After having scripted and directed internationally acclaimed performances such as You Can’t Say I Did It , Old Song’s Odyssey and Tale of Haruk , Yosup says the script for Beyond Binary is based on several interviews with sexual minorities during their research in India and Korea. “We chose the cases that can describe different aspects of the issue of sexual identity. And I requested performers to bring their personal perspective into the dialogues. I believe there are many different kinds of people and cases in the world of sexual minorities, which we can't simply define or explain. So I thought it is very important to show these people and their stories on the stage without making any changes and without being judgmental.”

This play is not only the movement beyond the binary, but also a starting point beyond the borders that discriminate everything, explains Yosup. On the inspiration drawn from Indian mythology, he says they don't talk about Indian mythology in itself in the production. “But, India’s mythological context and material inspired us to make a story and helped us use metaphors complemented by particular movements on stage.”

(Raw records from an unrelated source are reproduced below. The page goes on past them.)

(** * L-system turtle graphics: [TurtleBase] and [LTurtle] of l_system.hpp

    A shallow embedding of the turtle state machine and of the grammar
    interpreter, followed by the properties the specification states
    about them.

    Layout of the development:
    - [F32]: the C++ [float] as IEEE-754 binary32, built on the executable
      specification of the Standard Library ([SpecFloat], precision 24,
      [emax] 128, round to nearest even);
    - [glm]: the vector, quaternion and matrix operations the turtle calls;
    - [TurtleBase]: position, frame, brush width and the state stack;
    - [LTurtle]: the rule table, [run] and [process];
    - the theorems. *)

From Stdlib Require Import ZArith NArith Lia Bool Ascii String List.
From Stdlib Require Import Floats.SpecFloat.
From stdpp Require Import base option list strings gmap.

Local Open Scope Z_scope.

(* ===================================================================== *)
(** ** binary32 arithmetic *)
(* ===================================================================== *)

Module F32.

Definition prec : Z := 24.
Definition emax : Z := 128.

(** A C++ [float]: sign, mantissa and exponent, or a zero, an infinity
    or a NaN. *)
Definition float : Type := spec_float.

Definition add (a b : float) : float := SFadd prec emax a b.
Definition sub (a b : float) : float := SFsub prec emax a b.
Definition mul (a b : float) : float := SFmul prec emax a b.
Definition div (a b : float) : float := SFdiv prec emax a b.
Definition sqrt (a : float) : float := SFsqrt prec emax a.
Definition neg (a : float) : float := SFopp a.

(** [a > b] of C++: false as soon as one side is a NaN. *)
Definition gt (a b : float) : bool := SFltb b a.

(** The value [m * 2^e], rounded. *)
Definition of_Z_exp (m e : Z) : float := binary_normalize prec emax m e false.

Definition zero : float := S754_zero false.
Definition one : float := Eval vm_compute in of_Z_exp 1 0.
Definition two : float := Eval vm_compute in of_Z_exp 2 0.
Definition half : float := Eval vm_compute in of_Z_exp 1 (-1).

(** A float the hardware can hold: canonical mantissa, exponent in
    range. *)
Definition valid (a : float) : bool := valid_binary prec emax a.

Yosup raises the question: “What is mythology?” and answers: “It is not only a story. I think mythology exists as a context for a human being who lives in this generation. The strongest mythological experience for me happened when I travelled with a transgender friend. I saw an auto rickshaw driver bowing to her on bended knees asking her to bless him. I felt that Indian mythological traditions still remain in peoples’ daily lives through such experiences.”

A chance to think

JOURNEY MAN Yosup Bae

What inspired the story behind Beyond Binary ?

Social systems, the world over, define ‘man’ and ‘woman’ in a prescribed manner and it pressurises society to accept this definition as final. But as I researched Indian mythologies, I found out many stories that tell us about people who cannot be categorised as either a man or a woman, and I could even find many stories about love between homosexuals. Through these mythologies I understood that Indian culture and society were traditionally generous in accepting sexual minorities when compared to earlier Korean traditions (there are changes nowadays though). So I started to think and create a story about sexual minorities in various cultural backgrounds.

How much of you is part of the play’s soul?

I act myself in the play as a traveller to represent the artistes who had a long journey for this production. At the same time, personally, this is my journey as well. I always had a question about gender boundaries between a man and a woman. This dichotomous classification troubled me sometimes with the issues that most people ignore and deny themselves. It seems that even the sexual minorities draw the line between 'common people' and themselves, and give up to live in the same boundary. But this kind of categorisation doesn't help people who don't belong to both sides.

What message do you want people to take back after watching the play?

I want this performance to provide a chance for audiences to think about people who are different from us. I want them to re-assess the prescribed standards of right and wrong and watch the performance itself. I want audiences to accept differences and recognise others as another part of ourselves. I hope that through the performance, we can begin to face those whom we have always considered as ‘the other’ equally without indiscriminate social judgement. But these might be too many wishes. I just want the audience to see and love the performance for itself, through the voices and the movements of the Indian and Korean artistes.

Catch Beyond Binary at Chowdaiah Memorial Hall on August 15 at 7.30 p.m.